I Brevissimi 2025 – Estate, Melissa Cerbella_Roma
Anno 2025 (Le stagioni: Estate) – finalista
L’estate era aria di sale, spiagge d’oro e granchi burloni. Era l’abbraccio del tramonto; arancio, giallo, rosa e azzurro, come gli occhi del nonno e le pareti della sua villa, in cui passavo ogni estate. Era lo sdraio nel portico e il libro delle fiabe scritto da lui. Ma dal giugno di quell’anno tutto sarebbe cambiato. Le risate e le storie del nonno sarebbero scomparse e, improvvisamente come la sua morte, l’estate si sarebbe spenta in un nero oblio. A questo pensavo mentre viaggiavamo verso la costa, ma non potevo dirlo a Ida.
“A che pensi?” mi chiese, guardando fuori dal finestrino.
“A niente.” mentii, perché dovevo essere forte per mia sorella. Ero il maggiore, mi ero preso il fardello della morte di nonno per primo e lo portavo sulle spalle da mesi, ma il peso si era aggravato: dovevamo vendere la casa. Mi ero sempre chiesto come vedessero il mondo gli adulti e quel giorno l’avevo capito, osservando semplicemente le nuvole nel cielo, in cui Ida vedeva mille forme e io solo acqua condensata. Non potevo trascinarla con me, aveva solo otto anni. “Distraila” mi aveva detto la mamma “Non capirà che stiamo vendendo la casa.” io avevo annuito, anche se sapevo che Ida era piccola, non stupida.
Per questo avevo portato Ida sulla spiaggia a giocare a palla. Quella sera il vento increspava l’acqua, riflettendo uno spettro di colori simili a quelli della villa poco lontana.

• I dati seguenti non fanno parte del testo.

Lemma webhook_request_protected_witness :
  ∃ q, w_http (WebhookProvider_Send webhook_raw (sample_req "plain" "done") (healthy_world sample_db)).2 = [q] ∧
    rq_Header q !! "X-Team" = Some "ops" ∧ rq_Header q !! "Host" = None.
Proof.
  destruct (webhook_request_protected webhook_raw (sample_req "plain" "done") webhook_cfg (healthy_world sample_db))
    as (q & Hq & _ & _ & _ & _ & Hh & _ & Ht); [reflexivity|vm_compute; reflexivity|reflexivity|].
  exists q. split; [exact Hq|]. split; [|exact Hh].
  apply (Ht "x-team" "ops"); [reflexivity|]. intros n v H _. cbn [wh_Headers webhook_cfg] in H.
  by apply lookup_singleton_Some in H as [<- _].
Defined.

Lemma webhook_failures_classified_witness :
  ∃ q tick resp, w_http (WebhookProvider_Send webhook_raw (sample_req "plain" "done") (healthy_world sample_db)).2 = [q] ∧
    (WebhookProvider_Send webhook_raw (sample_req "plain" "done") (healthy_world sample_db)).1 = Ok resp ∧
    (sr_Success resp = true ↔ ∃ r, env_http tick q = Ok r ∧ (200 ≤ rs_StatusCode r < 300)%Z).
Proof.
  destruct (webhook_failures_classified webhook_raw (sample_req "plain" "done") webhook_cfg (healthy_world sample_db))
    as (q & tick & resp & Hq & _ & _ & Hr & Hs & _); [reflexivity|reflexivity|vm_compute; reflexivity|by vm_compute|].
  exists q, tick, resp. split; [exact Hq|]. split; [exact Hr|exact Hs].
Defined.

Definition sample_doc : list span :=
  [Text "Release "; Bold "v2"; Text " is "; Italic "out"; Text ": "; Link "notes" "https://example.com/a_b"].


Lemma markdown_passes_terminate_witness :
  replace_all 100 boldPattern (λ t, t) "**a** b" = ReplaceAllString boldPattern (λ t, t) "**a** b".
Proof. apply (markdown_passes_terminate "**a** b" 100). simpl. lia. Defined.


Lemma document_read_back_witness :
  parse_json (Marshal (JObj [("id", JInt 7); ("tags", JArr [JStr "a&b"; JFloat "1.5"; JNull])])) =
  Some (JObj [("id", JInt 7); ("tags", JArr [JStr "a&b"; JFloat "1.5"; JNull])]).
Proof. apply document_read_back; [reflexivity|by vm_compute]. Defined.
End witnesses.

“Nino”, cominciò Ida, passandomi il pallone di plastica. “Nonno ci aveva promesso una caccia alle sirene, ricordi?” Il mondo si fermò.
“Le sirene non…” Non potevo dirlo. Guardai la palla dai colori così accesi che sembravano prendersi gioco dei miei sentimenti. Mi tornarono in mente le parole del nonno che ci raccontava di creature magiche e del mercato nero delle conchiglie colorate, ma subito dopo sovvennero quelle di papà: “Il nonno dice cose insensate, è malato.” Una lacrima calda minacciò di scendere. Scossi la testa e lanciai la palla, ma una forte folata di vento la portò via.
“No!” gridò Ida, ma la palla era già volata lontano fra gli scogli, verso il mare rosa del tramonto. “Ce ne serve un’altra” disse andando verso la strada che portava alla villa, ma io la fermai giusto in tempo, prima che vedesse l’agente conversare con i nostri genitori nel portico. “La recupero io.” dissi, andando verso il mare. La ricerca fu più difficile del previsto, fino a che fui attirato da una strana sensazione. Di quel momento ho solo sprazzi di ricordi confusi: un guizzo d’acqua scintillante, una coda squamosa e una mano che mi salutava lontano. Quando abbassai lo sguardo, la palla era ai miei piedi, con un libro che riconobbi subito: le fiabe di nonno.
“Nino!” sentii la voce di mamma e tornai sulla spiaggia.
“Non possiamo vendere la casa.” disse papà e il mio sguardo andò verso Ida, abbastanza lontana da non sentire. Mio padre mi guardò e la sua espressione si addolcì nel momento in cui mi resi conto di star piangendo, lacrime calde e dense mi scivolavano sulle guance. Guardai il libro che avevo in mano. Non potevo abbandonare quel posto e i miei ricordi, nonno non avrebbe voluto. Temevo di dimenticare. Di dimenticare lui.
“Nonno ti ha lasciato in eredità la casa e noi non faremo nulla finché non sarai abbastanza grande per decidere legalmente.” mamma mi abbracciò. Non l’avrei venduta.
“Ti ha ceduto un’altra cosa.” continuò papà triste. “Un libro di fiabe, ma non siamo riusciti a trovarlo.” Mi sciolsi dall’abbraccio e feci vedere il libro, che lasciai sulla sabbia per correre verso Ida e buttarmi in mare a giocare con lei, alla luce del tramonto più colorato di tutta la mia vita.
Non seppi mai se quella che vidi fu una sirena o solo frutto della mia immaginazione, ma presto capii che era quello che il nonno non voleva che perdessi mai: la mia fantasia. Non ho mai raccontato a nessuno di quello che ho visto quella sera, fino a oggi.
“Ecco.” dico ai miei nipoti, alzandomi dallo sdraio nel mio portico azzurro. “Ora armatevi di fantasia miei cari, si va a caccia di sirene!”